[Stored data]
****
Definition methods_c : SenderMethods tl_c queue_c G := {|
  next_beat := next_beat_c; modify_beat := modify_c; is_fifo := fifo e;
  respond := (answer_all id (fun q _ => q) (fifo e) respond_c_to_b;; mret tt);
  reorder_requests := rotate;
|}.

Definition queue_request_c (randomise : bool) (requirements : gmap string Z)
    : M exn (state tl_c queue_c G) unit :=
  s ← gets self;
  if (bool_decide (protocol e = TL_C) || bool_decide (protocol e = TL_C_ROM_TERM))
     && TransactionId.can_start_new_transaction e (ids_in_use s) then
    request ← create (fun ids => c_request fuel net e ids randomise requirements);
    push request;;
    when (c_requires_response (c_opcode (header request)))
      (start_transaction (c_source (header request)))
  else mret tt.

(** *** Channel D *)

Record queue_d : Type := QueueD {
  a_requests : list (bool * tl_a);
  c_requests : list (bool * tl_c);
  lock_output_buffer : bool;
}.

Definition set_a_requests (l : list (bool * tl_a)) (q : queue_d) : queue_d :=
  QueueD l (c_requests q) (lock_output_buffer q).
Definition set_c_requests (l : list (bool * tl_c)) (q : queue_d) : queue_d :=
  QueueD (a_requests q) l (lock_output_buffer q).
Definition set_lock (b : bool) : M exn (state tl_d queue_d G) unit :=
  modify (on_self (fun s => set_requests (QueueD (a_requests (requests s)) (c_requests (requests s)) b) s)).

Definition atomic (op : tl_a_op_e) : bool :=
  match op with ArithmeticData | LogicalData => true | _ => false end.

(** Assignment through [to_send.back()]. *)
Definition set_back (m : tl_message tl_d) : M exn (state tl_d queue_d G) unit :=
  modify (on_self (fun s => set_to_send (removelast (to_send s) ++ [m]) s)).

(** The message at the back, if it waits for further beats of its request. *)
Definition unfinished_back (s : sender tl_d queue_d) : option (tl_message tl_d) :=
  match list.last (to_send s) with
  | Some m => if complete m then None else Some m
  | None => None
  end.

(** Default: generate a new response and put it in the buffer. *)
Definition new_response_a (request : bool * tl_a) : M exn (state tl_d queue_d G) unit :=
  s ← gets self;
  assert_that (negb (lock_output_buffer (requests s)));;
  response ← create (fun ids => d_response_a fuel e ids (snd request) (fst request));
  push response;;
  set_lock (negb (complete response));;
  when (d_requires_response (d_opcode (header response)))
    (start_transaction (d_sink (header response))).

Definition respond_d_to_a (request : bool * tl_a) : M exn (state tl_d queue_d G) unit :=
  s ← gets self;
  match (if atomic (a_opcode (snd request)) then unfinished_back s else None) with
  | Some m =>
      m ← fail (new_beat_ready m);
      set_back m;;
      set_lock (negb (complete m))
  | None => new_response_a request
  end.

Definition respond_d_to_c (request : bool * tl_c) : M exn (state tl_d queue_d G) unit :=
  s ← gets self;
  assert_that (negb (lock_output_buffer (requests s)));;
  response ← create (fun ids => d_response_c e (snd request) (fst request));
  push response;;
  when (d_requires_response (d_opcode (header response)))
    (start_transaction (d_sink (header response))).

(** The output buffer may become locked if only a partial response has been queued
    so far. *)
Definition respond_d : M exn (state tl_d queue_d G) unit :=
  done ← answer_all a_requests set_a_requests (fifo e) respond_d_to_a;
  s ← gets self;
  when (done && negb (lock_output_buffer (requests s)))
    (answer_all c_requests set_c_requests (fifo e) respond_d_to_c;; mret tt).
****
▸ TRY IT:
Output every entry again, exactly as given.

▸ OUTPUT OF THE EXERCISE:
Definition methods_c : SenderMethods tl_c queue_c G := {|
  next_beat := next_beat_c; modify_beat := modify_c; is_fifo := fifo e;
  respond := (answer_all id (fun q _ => q) (fifo e) respond_c_to_b;; mret tt);
  reorder_requests := rotate;
|}.

Definition queue_request_c (randomise : bool) (requirements : gmap string Z)
    : M exn (state tl_c queue_c G) unit :=
  s ← gets self;
  if (bool_decide (protocol e = TL_C) || bool_decide (protocol e = TL_C_ROM_TERM))
     && TransactionId.can_start_new_transaction e (ids_in_use s) then
    request ← create (fun ids => c_request fuel net e ids randomise requirements);
    push request;;
    when (c_requires_response (c_opcode (header request)))
      (start_transaction (c_source (header request)))
  else mret tt.

(** *** Channel D *)

Record queue_d : Type := QueueD {
  a_requests : list (bool * tl_a);
  c_requests : list (bool * tl_c);
  lock_output_buffer : bool;
}.

Definition set_a_requests (l : list (bool * tl_a)) (q : queue_d) : queue_d :=
  QueueD l (c_requests q) (lock_output_buffer q).
Definition set_c_requests (l : list (bool * tl_c)) (q : queue_d) : queue_d :=
  QueueD (a_requests q) l (lock_output_buffer q).
Definition set_lock (b : bool) : M exn (state tl_d queue_d G) unit :=
  modify (on_self (fun s => set_requests (QueueD (a_requests (requests s)) (c_requests (requests s)) b) s)).

Definition atomic (op : tl_a_op_e) : bool :=
  match op with ArithmeticData | LogicalData => true | _ => false end.

(** Assignment through [to_send.back()]. *)
Definition set_back (m : tl_message tl_d) : M exn (state tl_d queue_d G) unit :=
  modify (on_self (fun s => set_to_send (removelast (to_send s) ++ [m]) s)).

(** The message at the back, if it waits for further beats of its request. *)
Definition unfinished_back (s : sender tl_d queue_d) : option (tl_message tl_d) :=
  match list.last (to_send s) with
  | Some m => if complete m then None else Some m
  | None => None
  end.

(** Default: generate a new response and put it in the buffer. *)
Definition new_response_a (request : bool * tl_a) : M exn (state tl_d queue_d G) unit :=
  s ← gets self;
  assert_that (negb (lock_output_buffer (requests s)));;
  response ← create (fun ids => d_response_a fuel e ids (snd request) (fst request));
  push response;;
  set_lock (negb (complete response));;
  when (d_requires_response (d_opcode (header response)))
    (start_transaction (d_sink (header response))).

Definition respond_d_to_a (request : bool * tl_a) : M exn (state tl_d queue_d G) unit :=
  s ← gets self;
  match (if atomic (a_opcode (snd request)) then unfinished_back s else None) with
  | Some m =>
      m ← fail (new_beat_ready m);
      set_back m;;
      set_lock (negb (complete m))
  | None => new_response_a request
  end.

Definition respond_d_to_c (request : bool * tl_c) : M exn (state tl_d queue_d G) unit :=
  s ← gets self;
  assert_that (negb (lock_output_buffer (requests s)));;
  response ← create (fun ids => d_response_c e (snd request) (fst request));
  push response;;
  when (d_requires_response (d_opcode (header response)))
    (start_transaction (d_sink (header response))).

(** The output buffer may become locked if only a partial response has been queued
    so far. *)
Definition respond_d : M exn (state tl_d queue_d G) unit :=
  done ← answer_all a_requests set_a_requests (fifo e) respond_d_to_a;
  s ← gets self;
  when (done && negb (lock_output_buffer (requests s)))
    (answer_all c_requests set_c_requests (fifo e) respond_d_to_c;; mret tt).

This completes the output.